Novo’s decision doesn’t mean that other late-stage inhaled insulin wannabes, including Lilly/Alkermes and MannKind will follow suit. But as we argued in this IN VIVO feature, Pfizer’s snafu means the going will be tough. Novo was at best going to be third to market, and the brick-sized device (far larger than Lilly/Alkermes’) had long been recognized as a problem—that’s why Novo had begun a next-generation program in-house. And the product required refrigeration.

So the writing was on the wall. In fact it’s somewhat of a relief that Novo has finally put this long and expensive project to bed, taking a non-recurring cost of about $260 million (DKK 1.3 billion), which will hit 2007 operating profit. Mads Krogsgaard Thomsen, CSO and EVP of Novo Nordisk had already last year acknowledged that “this is not going to be a huge product.” Now it won’t be one at all.

Not that this spells the end of pulmonary delivery for Novo. The problem with all of the current batch of inhaled insulins, according to Thomsen, is that they’re short-acting, meal-time insulins that must be taken alongside basal insulin—the ones available with tiny, pain-free injection devices. Exubera's failure showed that patients (and payors) understandably, were reluctant to add onto that regime something even more complex. And Pfizer, for reasons we outline here, failed to reverse the treatment sequence by persuading physicians to prescribe insulin earlier on.

So given that meal-time insulin is typically a fifth or sixth step in diabetics’ chain of medication (which progresses from diet-and-exercise, through oral anti-diabetic drugs to GLP-1s and then basal insulin) why did drug companies focus their inhaled efforts on this and not basal insulin? “Becase we had no choice,” says Thomsen, technological limitations meant that prandial insulin was the only one which could be formulated for inhalation.
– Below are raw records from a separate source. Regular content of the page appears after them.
(** The payloads of the outbox: those the handlers enqueue, typed, and any
    other document. *)
Inductive OutboxPayload :=
| NotificationIntent (recipient actor aggregate_id : string) (amount : option Money)
| PaykitVoid (invoice_id order_id : Uuid) (stack_id stack_endpoint reason : string)
| PaykitActivate (order_id invoice_id : Uuid) (stack_id : string) (total_sats : Z) (stack_endpoint : string)
    (activation_attempt : Z)
| BitcoinReviewIntent (recipient aggregate_id : string) (reason : BitcoinReviewNotice)
(** Any other document the JSONB column holds. *)
| StoredPayload (document : Json).

Record OutboxRow := mkOutbox {
  ob_event_id : Uuid;
  ob_kind : string;
  ob_payload : OutboxPayload;
  ob_created_at : Time;
  ob_lease_until : option Time;
  ob_delivered_at : option Time;
  ob_quarantine : option (Time * OutboxQuarantine);
}.

Definition eta_outbox (r : OutboxRow) : OutboxRow :=
  mkOutbox (ob_event_id r) (ob_kind r) (ob_payload r) (ob_created_at r) (ob_lease_until r)
    (ob_delivered_at r) (ob_quarantine r).

#[export] Hint Extern 1 (@Updater OutboxRow _ ?p) => updater_from eta_outbox p
  : typeclass_instances.

(** A [notifications] row; its key is (event, recipient). *)
Record NotificationRow := mkNotification {
  nt_id : Uuid;
  nt_actor_pubky : string;
  nt_type : string;
  nt_aggregate_id : string;
  nt_amount : option Json;
  nt_review_reason : option string;
  nt_created_at : Time;
}.

(** A [listing_pickup_details] row; its key is (listing, version). *)
Record PickupDetailsRow := mkPickupDetailsRow {
  pk_aggregate_id : string;
  pk_seller_pubky : Pubky;
  pk_version : Z;
  pk_ciphertext : string;
  pk_created_at : Time;
  pk_updated_at : Time;
}.

(** A [pickup_line_snapshots] row: the terms pinned at payment. *)
Record PickupPin := mkPickupPin {
  pp_order_id : Uuid;
  pp_line_index : nat;
  pp_listing_aggregate_id : string;
  pp_version : Z;
  pp_ciphertext : string;
  pp_adapter : string;
  pp_created_at : Time;
}.

(** A [listing_digital_versions] row. *)
Record DigitalVersionRow := mkDigitalVersion {
  dv_listing_aggregate_id : string;
  dv_seller_pubky : Pubky;
  dv_deliverable_id : string;
  dv_version : Z;
  dv_kind : string;
  dv_ciphertext : string;
  dv_ciphertext_blake3 : option string;
  dv_size_bytes : option Z;
  dv_content_type : option string;
  dv_created_at : Time;
  dv_superseded_at : option Time;
}.

Definition eta_digital_version (v : DigitalVersionRow) : DigitalVersionRow :=
  mkDigitalVersion (dv_listing_aggregate_id v) (dv_seller_pubky v) (dv_deliverable_id v)
    (dv_version v) (dv_kind v) (dv_ciphertext v) (dv_ciphertext_blake3 v) (dv_size_bytes v)
    (dv_content_type v) (dv_created_at v) (dv_superseded_at v).

#[export] Hint Extern 1 (@Updater DigitalVersionRow _ ?p) => updater_from eta_digital_version p
  : typeclass_instances.

(** An [order_digital_pins] row. *)
Record DigitalPin := mkDigitalPin {
  gp_order_id : Uuid;
  gp_line_index : nat;
  gp_listing_aggregate_id : string;
  gp_deliverable_id : string;
  gp_version : Z;
  gp_kind : string;
  gp_ciphertext : string;
  gp_adapter : string;
  gp_created_at : Time;
}.

(** A [payment_locks_checkout_snapshots] row: the seller's lock as the cart saw
    it, its resource sealed. *)
Record LocksSnapshot := mkLocksSnapshot {
  ls_order_id : Uuid;
  ls_expected_resource_ciphertext : string;
  ls_expected_resource_hash : string;
  ls_criterion_id : string;
  ls_amount_minor : Z;
  ls_asset : string;
  ls_exponent : Z;
  ls_expected_reader_pubky : Pubky;
  ls_expected_recipient_pubky : Pubky;
  ls_created_at : Time;
}.

Inductive PreparationState := PrPrepared | PrRegistered.
Inductive VerificationState := VfPending | VfCompleted | VfUpstreamFailed | VfUpstreamExpired.

#[export] Instance PreparationState_eq_dec : EqDecision PreparationState.
Proof. solve_decision. Defined.
#[export] Instance VerificationState_eq_dec : EqDecision VerificationState.
Proof. solve_decision. Defined.

(** A [payment_locks_correlations] row. *)
Record CorrelationRow := mkCorrelation {
  cr_id : Uuid;
  cr_payment_id : Uuid;
  cr_order_id : Uuid;
  cr_buyer_pubky : Pubky;
  cr_creator_pubky : Pubky;
  cr_lock_resource_hash : string;
  cr_amount_minor : Z;
  cr_asset : string;
  cr_exponent : Z;
  cr_policy_version : Z;
  cr_bundle_id_ciphertext : option string;
  cr_bundle_lookup_token : option string;
  cr_verification_state : VerificationState;
  cr_window_expires_at : Time;
  cr_last_checked_at : option Time;
  cr_last_observed_status : option string;
  cr_completed_at : option Time;
  cr_expected_resource_ciphertext : option string;
  cr_expected_resource_hash : option string;
  cr_criterion_id : option string;
  cr_expected_reader_pubky : option Pubky;
  cr_expected_recipient_pubky : option Pubky;
  cr_client_reference_ciphertext : option string;
  cr_preparation_state : PreparationState;
  cr_binding_outcome : option string;
  cr_created_at : Time;
  cr_updated_at : Time;
}.

Definition eta_correlation (c : CorrelationRow) : CorrelationRow :=
  mkCorrelation (cr_id c) (cr_payment_id c) (cr_order_id c) (cr_buyer_pubky c)
    (cr_creator_pubky c) (cr_lock_resource_hash c) (cr_amount_minor c) (cr_asset c)
    (cr_exponent c) (cr_policy_version c) (cr_bundle_id_ciphertext c)
    (cr_bundle_lookup_token c) (cr_verification_state c) (cr_window_expires_at c)
    (cr_last_checked_at c) (cr_last_observed_status c) (cr_completed_at c)
    (cr_expected_resource_ciphertext c) (cr_expected_resource_hash c) (cr_criterion_id c)
    (cr_expected_reader_pubky c) (cr_expected_recipient_pubky c)
    (cr_client_reference_ciphertext c) (cr_preparation_state c) (cr_binding_outcome c)
    (cr_created_at c) (cr_updated_at c).

#[export] Hint Extern 1 (@Updater CorrelationRow _ ?p) => updater_from eta_correlation p
  : typeclass_instances.

(** A [payment_locks_binding_outcomes] row. *)
Record BindingOutcomeRow := mkBindingOutcome {
  bo_id : Uuid;
  bo_payment_id : Uuid;
  bo_command_id : Uuid;
  bo_outcome : string;
  bo_recorded_at : Time;
}.

(** A [payment_locks_observations] row. *)
Record ObservationRow := mkObservation {
  ob_correlation_id : Uuid;
  ob_observed_status : string;
  ob_outcome : string;
  ob_observed_at : Time;
}.

Record ReviewRow := mkReview {
  rw_id : Uuid;
  rw_order_id : Uuid;
  rw_reviewer_pubky : Pubky;
  rw_reviewer_role : Role;
  rw_subject_pubky : Pubky;
  rw_rating : Z;
  rw_text : string;
  rw_created_at : Time;
  rw_updated_at : Time;
}.

Definition eta_review (r : ReviewRow) : ReviewRow :=
  mkReview (rw_id r) (rw_order_id r) (rw_reviewer_pubky r) (rw_reviewer_role r)
    (rw_subject_pubky r) (rw_rating r) (rw_text r) (rw_created_at r) (rw_updated_at r).

#[export] Hint Extern 1 (@Updater ReviewRow _ ?p) => updater_from eta_review p
  : typeclass_instances.

(** The claims of a purchase attestation ([attestor.rs]).  The completion
    date is kept as the day since the epoch that [%Y-%m-%d] prints. *)
Record PurchaseClaims := mkPurchaseClaims {
  pc_iss : Pubky;
  pc_sub : Pubky;
  pc_cpk : Pubky;
  pc_role : string;
  pc_listing : string;
  pc_order_ref : string;
  pc_completed_on : Z;
  pc_amount_band : option string;
  pc_iat : Z;
}.

(** A [review_attestations] row; its key is (order, reviewer). *)
Record AttestationRow := mkAttestation {
  rt_order_ref : string;
  rt_jws : string;
  rt_claims : PurchaseClaims;
  rt_issued_at : Time;
}.

(** An [attestation_band_consents] row; its key is the seller. *)
Record BandConsent := mkBandConsent {
  bn_allows_amount_band : bool;
  bn_revision : Z;
  bn_updated_at : Time;
}.

(** A [listing_pickup_version_counters] or [listing_digital_counters] row; its
    key is the listing. *)
Record VersionCounter := mkCounter {
  vc_seller_pubky : Pubky;
  vc_last_version : Z;
  vc_cleared_at : option Time;
  vc_updated_at : Time;
}.

Definition eta_counter (c : VersionCounter) : VersionCounter :=
  mkCounter (vc_seller_pubky c) (vc_last_version c) (vc_cleared_at c) (vc_updated_at c).

#[export] Hint Extern 1 (@Updater VersionCounter _ ?p) => updater_from eta_counter p
  : typeclass_instances.

(** An [order_delivery_emails] row, with the sealed address; a purge leaves
    none. *)
Record DeliveryEmailRow := mkDeliveryEmailRow {
  em_buyer_pubky : Pubky;
  em_ciphertext : option string;
  em_emailed_at : option Time;
  em_purged_at : option Time;
  em_created_at : Time;
  em_updated_at : Time;
}.

Definition eta_email (e : DeliveryEmailRow) : DeliveryEmailRow :=
  mkDeliveryEmailRow (em_buyer_pubky e) (em_ciphertext e) (em_emailed_at e) (em_purged_at e)
    (em_created_at e) (em_updated_at e).

#[export] Hint Extern 1 (@Updater DeliveryEmailRow _ ?p) => updater_from eta_email p
  : typeclass_instances.

(** ** Order projections ([model.rs]) *)

Inductive ProjectionContext :=
| BuyerSingleOrder (authenticated_actor : Pubky)
| SellerSingleOrder (authenticated_actor : Pubky)
| ParticipantList (authenticated_actor : Pubky)
| CommandResult (authenticated_actor : Pubky)
| ReceiptContext
| Attestation
| NotificationContext.

Definition can_reveal_delivery_address (actor seller : Pubky) (fulfillment : FulfillmentMethod)
    (state : OrderState) : bool :=
  (actor =? seller)%string && bool_decide (fulfillment = Shipping) &&
  match state with OPaid | OProcessing => true | _ => false end.

Definition eligible_delivery_address (o : OrderRow) (actor : Pubky) : option DeliveryAddress :=
  if can_reveal_delivery_address actor (o_seller_pubky o) (o_fulfillment o) (o_state o)
  then o_delivery_address o else None.

(** A bitcoin-bound order in a bitcoin asset shows the sats it charges. *)
Definition displayed_total (o : OrderRow) : Z :=
  if (o_currency o =? "SAT")%string || (o_currency o =? "BTC")%string
  then default (o_total_minor o) (o_paykit_total_sats o) else o_total_minor o.

(** An order as a response shows it: the row without its address, the total
    displayed, and the address where the context discloses it. *)
Record OrderView := mkOrderView {
  ov_order : OrderRow;
  ov_total : Z;
  ov_delivery_address : option DeliveryAddress;
}.

(** The columns of the payment observation, which only the seller is shown. *)
Definition without_evidence (o : OrderRow) : OrderRow :=
  o <| o_paykit_observation := None |> <| o_paykit_observed_sats := None |>
    <| o_paykit_seller_confirmation_entered_at := None |>
    <| o_paykit_seller_confirmation_deadline := None |>.

(** [OrderRow::project]. *)
Definition project (o : OrderRow) (context : ProjectionContext) : OrderView :=
  mkOrderView (without_evidence (o <| o_delivery_address := None |>)) (displayed_total o)
    (match context with
     | SellerSingleOrder actor => eligible_delivery_address o actor
     | _ => None
     end).

(** The projection of every command result. *)
Definition command_view (o : OrderRow) : OrderView := project o (CommandResult "").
Those limitations are no longer, he continues. Novo now intends to focus on developing pulmonary forms of basal insulin and GLP-1. We outlined in a feature last summer the importance of glucagon-like-peptide (GLP-1) analogs (and Phase III GLP-1 analog liraglutide in particular) to Novo’s business, so it’s no surprise that GLP-1s feature in the firm’s fresh set of pulmonary delivery plans.

These are a way from the market, however—liraglutide itself can’t be formulated for inhaled delivery because its half-life is too short; nor can Lilly’s first-to-market Byetta. Still, “we’re not starting from scratch, either; we have an inhaled, bioavailable GLP-1 candidate in late-preclinical trials,” asserted Thomsen on a conference call following today’s news.

Novo’s shares were down nearly 4% this morning; chances are Aradigm might have a bad day when the US exchange opens. But Novo’s put on a brave face. “We’re going from being followers in a commercially unattractive area, inhaled meal-time insulin, to leaders in a highly commercially-attractive area—a new generation of inhaled long-acting basal insulins and GLP-1 analogs.”